Task item:
The lines below may contain the word "assert". Please count those that do and give the number alone.

[Stored items]
(** * Reconciliation core of the collaborative block-editor rooms

    A shallow embedding of the Svelte components of the repository:

    - [src/lib/Editor.svelte]: the bridge to the embedded editor frame
      ([loadCode], [loadRoomState], [handleMessage], [debounce] and the
      reactive effect that watches the [initCode] property);
    - the room page that embeds the editor ([unnamed/part_000]): the shared
      [Y.Map]s, [handleEditorContentChange], the pointer handlers, the
      observers, the provider's status listener and [cleanup];
    - [src/routes/[room]/+page.svelte]: the pointer-only room page, whose
      handlers are the same functions over a smaller state.

    Values are the dynamically typed values the handlers pass around
    (everything is [any] in the source).  The platform functions the code
    calls ([JSON.parse], [JSON.stringify] and the coercing part of [==])
    are an interface, [Host]; the handlers are written against it, and a
    reference implementation is given for the examples.  The platform's
    timer table, [setTimeout] and [clearTimeout], is explicit state: a
    timeout is pending from its creation until the platform fires it or it
    is cleared, and the delay it was created with is recorded but the clock
    is not modelled.  Debug logging ([debug], [console.log]) is left out. *)

From Stdlib Require Import ZArith Ascii String List Bool Lia DecimalString.
From Stdlib Require PrimFloat.
From stdpp Require Import base option list gmap strings.
(** A run of [kmeans] on embeddings of a common dimension that ends by
    convergence returns, for every sample, the slot of the centroid nearest
    to it among the final centroids, the lowest such slot. *)
Lemma kmeans_converged_nearest (random_values : nat -> xreal) (dim : nat)
    (embeddings : list (list xreal)) (k maxIterations fuel s s' : nat)
    (run : kmeans_run) :
  Forall (vector dim) embeddings ->
  1 <= k ->
  kmeans_full random_values fuel embeddings k maxIterations s = Returns (run, s') ->
  run_exit run = Converged ->
  forall i emb,
    nth_error embeddings i = Some emb ->
    exists c,
      nth_error (run_labels run) i = Some c
      /\ c < k
      /\ (forall c', c' < k ->
             (value (euclideanDistance emb (nth c (run_centroids run) []))
              <= value (euclideanDistance emb (nth c' (run_centroids run) [])))%R)
      /\ (forall c', c' < c ->
             (value (euclideanDistance emb (nth c (run_centroids run) []))
              < value (euclideanDistance emb (nth c' (run_centroids run) [])))%R).
Proof.
  intros He Hk Hfull Hexit i emb Hemb.
  pose proof Hfull as Hinv; apply kmeans_full_inv in Hinv.
  destruct Hinv as (e0 & first & idx & centroids & He0 & _ & Hfirst & Hseed & Hit).
  assert (Hdim : length e0 = dim).
  { rewrite Forall_forall in He; eapply He, nth_error_In; eauto. }
  assert (Hc0 : Forall (vector dim) centroids).
  { eapply seeding_vectors; [exact He | | exact Hseed].
    constructor; [| constructor].
    rewrite Forall_forall in He; eapply He, nth_error_In; eauto. }
  rewrite Hdim in Hit.
  pose proof (@iterate_vectors dim embeddings k He _ _ _ _ _ Hc0 Hit) as Hfinal.
  destruct (@iterate_spec _ _ embeddings k dim maxIterations
              (repeat 0 (length embeddings)) centroids 0)
    as (t & st & run' & Hrun' & _ & Hls & Hcs & _ & Hl & _ & _ & Hout);
    [eapply seeding_enough; eauto | apply repeat_length |].
  rewrite Hit in Hrun'; inversion Hrun'; subst run'; clear Hrun'.
  assert (Hlen : k <= length (run_centroids run))
    by (rewrite Hcs, Hl; eapply seeding_enough; eauto).
  assert (Hassign : assign embeddings (run_centroids run) k
                    = Returns (run_labels run)).
  { destruct Hout as [(_ & Hset & _)|(_ & Hex & _)]; [| congruence].
    unfold settled in Hset; now rewrite Hls, Hcs. }
  destruct (omap_nth _ _ Hassign i Hemb) as (c & Hc & Hnear).
  destruct (@nearest_lowest_argmin emb (run_centroids run) k
              (fun c => value (euclideanDistance emb (nth c (run_centroids run) []))))
    as (c0 & Hc0' & Hlt & Hmin & Hlow); [| assumption |].
  - intros c1 Hc1.
    destruct (nth_error (run_centroids run) c1) as [b|] eqn:Eb;
      [| apply nth_error_None in Eb; lia].
    exists b; split; [reflexivity |].
    rewrite (nth_error_nth _ _ _ Eb).
    assert (Hb : vector dim b)
      by (rewrite Forall_forall in Hfinal; eapply Hfinal, nth_error_In; eauto).
    assert (Hv : vector dim emb)
      by (rewrite Forall_forall in He; eapply He, nth_error_In; eauto).
    pose proof (euclideanDistance_nonneg Hv Hb) as Hnn.
    apply nonneg_Fin in Hnn; destruct Hnn as (x & -> & _); reflexivity.
  - rewrite Hnear in Hc0'; inversion Hc0'; subst c0.
    exists c; auto.
Qed.
(** * draft_helper.py: an interactive draft board

    A shallow embedding of [draft_helper.py] and the properties of its
    name normaliser, loader, ranking view, matcher, undo history and
    save command.

    Python [str] values are sequences of Unicode code points; they are
    modelled as lists of code points ([N]).  Column labels, which the
    program only ever compares with ASCII literals, are Rocq strings. *)

From Stdlib Require Import List String Ascii NArith QArith Bool Arith Lia.
From Stdlib Require Import Permutation Sorted.
Import ListNotations.
Close Scope Q_scope.

(** ** Python strings *)

Module PyStr.

Definition char := N.
Definition str := list char.

(** A literal of the source, as a sequence of code points. *)
Definition py (s : string) : str := map N_of_ascii (list_ascii_of_string s).

Definition in_range (lo hi c : N) : bool := (lo <=? c)%N && (c <=? hi)%N.

(** [str.isspace] on one code point; [\s] of [re], [str.strip] and
    [str.split] all use this same table. *)
Definition isspace (c : char) : bool :=
  in_range 9 13 c || in_range 28 32 c || (c =? 133)%N || (c =? 160)%N
  || (c =? 5760)%N || in_range 8192 8202 c || (c =? 8232)%N || (c =? 8233)%N
  || (c =? 8239)%N || (c =? 8287)%N || (c =? 12288)%N.

(** [[a-zA-Z]] *)
Definition is_ascii_letter (c : char) : bool :=
  in_range 65 90 c || in_range 97 122 c.
(** C5.  With a stored bitfield and [fresh = false], [VerifyAll] leaves
    a bitfield whose bit [i] is set exactly when the stored bitfield
    claimed piece [i] and the bytes of piece [i] on disk hash to the
    manifest's digest.  No bit is added; a piece the stored bitfield did
    not claim is never read, so only a claimed piece can make the check
    panic. *)
Theorem C5_verify_all (check : bittorrent.Bitfield) :
  storage.FindBitfield (storage.st t) fs (storage.ih t) = Some check ->
  match storage.VerifyAll t fs false with
  | Ret (t', _, _) =>
      exists has, storage.bf t' = Some has
        /\ (forall i, bittorrent.Has has i = true <->
              bittorrent.Has check i = true /\ i < np /\ piece_ok t fs i = true)
        /\ (len (metainfo.Pieces info) < 2 ^ 32 ->
            forall i, bittorrent.Has has i = true <->
              bittorrent.Has check i = true
              /\ exists data, piece_on_disk t fs i data
                   /\ hash_matches info (common.mkPieceData i 0 data))
  | Panic =>
      exists i, 0 <= i < np /\ bittorrent.Has check i = true
                /\ storage.VerifyPiece t fs i = Panic
  | NoFuel => False
  end.
Proof.
  intros Hfind. unfold storage.VerifyAll. rewrite Hfind.
  pose proof (verifyBitfield_spec check true) as Hv.
  destruct (storage.verifyBitfield t fs check true) as [[has e]| |]; simpl; try done.
  assert (Hbits : forall i, bittorrent.Has has i = true <->
            bittorrent.Has check i = true /\ i < np /\ piece_ok t fs i = true).
  { intros i. rewrite Hv, !andb_true_iff, Z.ltb_lt. tauto. }
  assert (Hsha : len (metainfo.Pieces info) < 2 ^ 32 ->
            forall i, bittorrent.Has has i = true <->
              bittorrent.Has check i = true
              /\ exists data, piece_on_disk t fs i data
                   /\ hash_matches info (common.mkPieceData i 0 data)).
  { intros Hsmall i. rewrite Hbits. split.
    - intros (Hc & Hi & Hok). split; [done|].
      apply piece_ok_iff; [done| |done]. apply Has_in_range in Hc. lia.
    - intros (Hc & Hd). split; [done|].
      assert (0 <= i) by (apply Has_in_range in Hc; lia).
      split; [|by apply piece_ok_iff].
      destruct Hd as (d & _ & Hlt & _). exact Hlt. }
  destruct e as [e|].
  - exists has. done.
  - unfold storage.Flush, storage.Bitfield_, storage.flushBitfield. simpl.
    destruct (storage.OpenFileWriteOnly _ _) as [fs1 [e|]]; simpl.
    + exists has. done.
    + destruct (storage.Bitfield_BEncode _ _ _) as [fs2 err]. simpl.
      exists has. done.
Qed.
End Verify.

(** Two claimed pieces, the second one damaged on disk: the first bit
    stays, the second is cleared. *)
Lemma C5_verify_all_witness :
  let tf := metainfo.mkTorrentFile
    (metainfo.mkInfo 2
       (example.checksum [x01; x02] ++ example.checksum [x03; x04])
       "f" [] None 4 [] None) "" [] in
  let check := bittorrent.mkBitfield 2 [xc0] in
  let t := storage.mkFsTorrent (storage.mkFsStorage "data" "meta")
             (metainfo.IhV1 []) tf None in
  let fs := memfs.mkMemFS {[ "data/f" := [x01; x02; x09; x09] ]}
                          {[ "meta/00.bitfield" := check ]} in
  storage.VerifyAll t fs false
    = Ret (storage.with_bf t (Some (bittorrent.mkBitfield 2 [x80])), fs,
           Some ErrInvalidPiece)
  /\ match storage.VerifyAll t fs false with
     | Ret (t', _, _) =>
         exists has, storage.bf t' = Some has
           /\ (forall i, bittorrent.Has has i = true <->
                 bittorrent.Has check i = true
                 /\ i < metainfo.NumPieces (metainfo.tf_Info tf)
                 /\ piece_ok t fs i = true)
           /\ (len (metainfo.Pieces (metainfo.tf_Info tf)) < 2 ^ 32 ->
               forall i, bittorrent.Has has i = true <->
                 bittorrent.Has check i = true
                 /\ exists data, piece_on_disk t fs i data
                      /\ hash_matches (metainfo.tf_Info tf)
                           (common.mkPieceData i 0 data))
     | Panic =>
         exists i, 0 <= i < metainfo.NumPieces (metainfo.tf_Info tf)
                   /\ bittorrent.Has check i = true
                   /\ storage.VerifyPiece t fs i = Panic
     | NoFuel => False
     end.
Proof.
  intros tf check t fs. split; [vm_compute; reflexivity|].
  apply (C5_verify_all t fs check). vm_compute. reflexivity.
Defined.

Result below:
9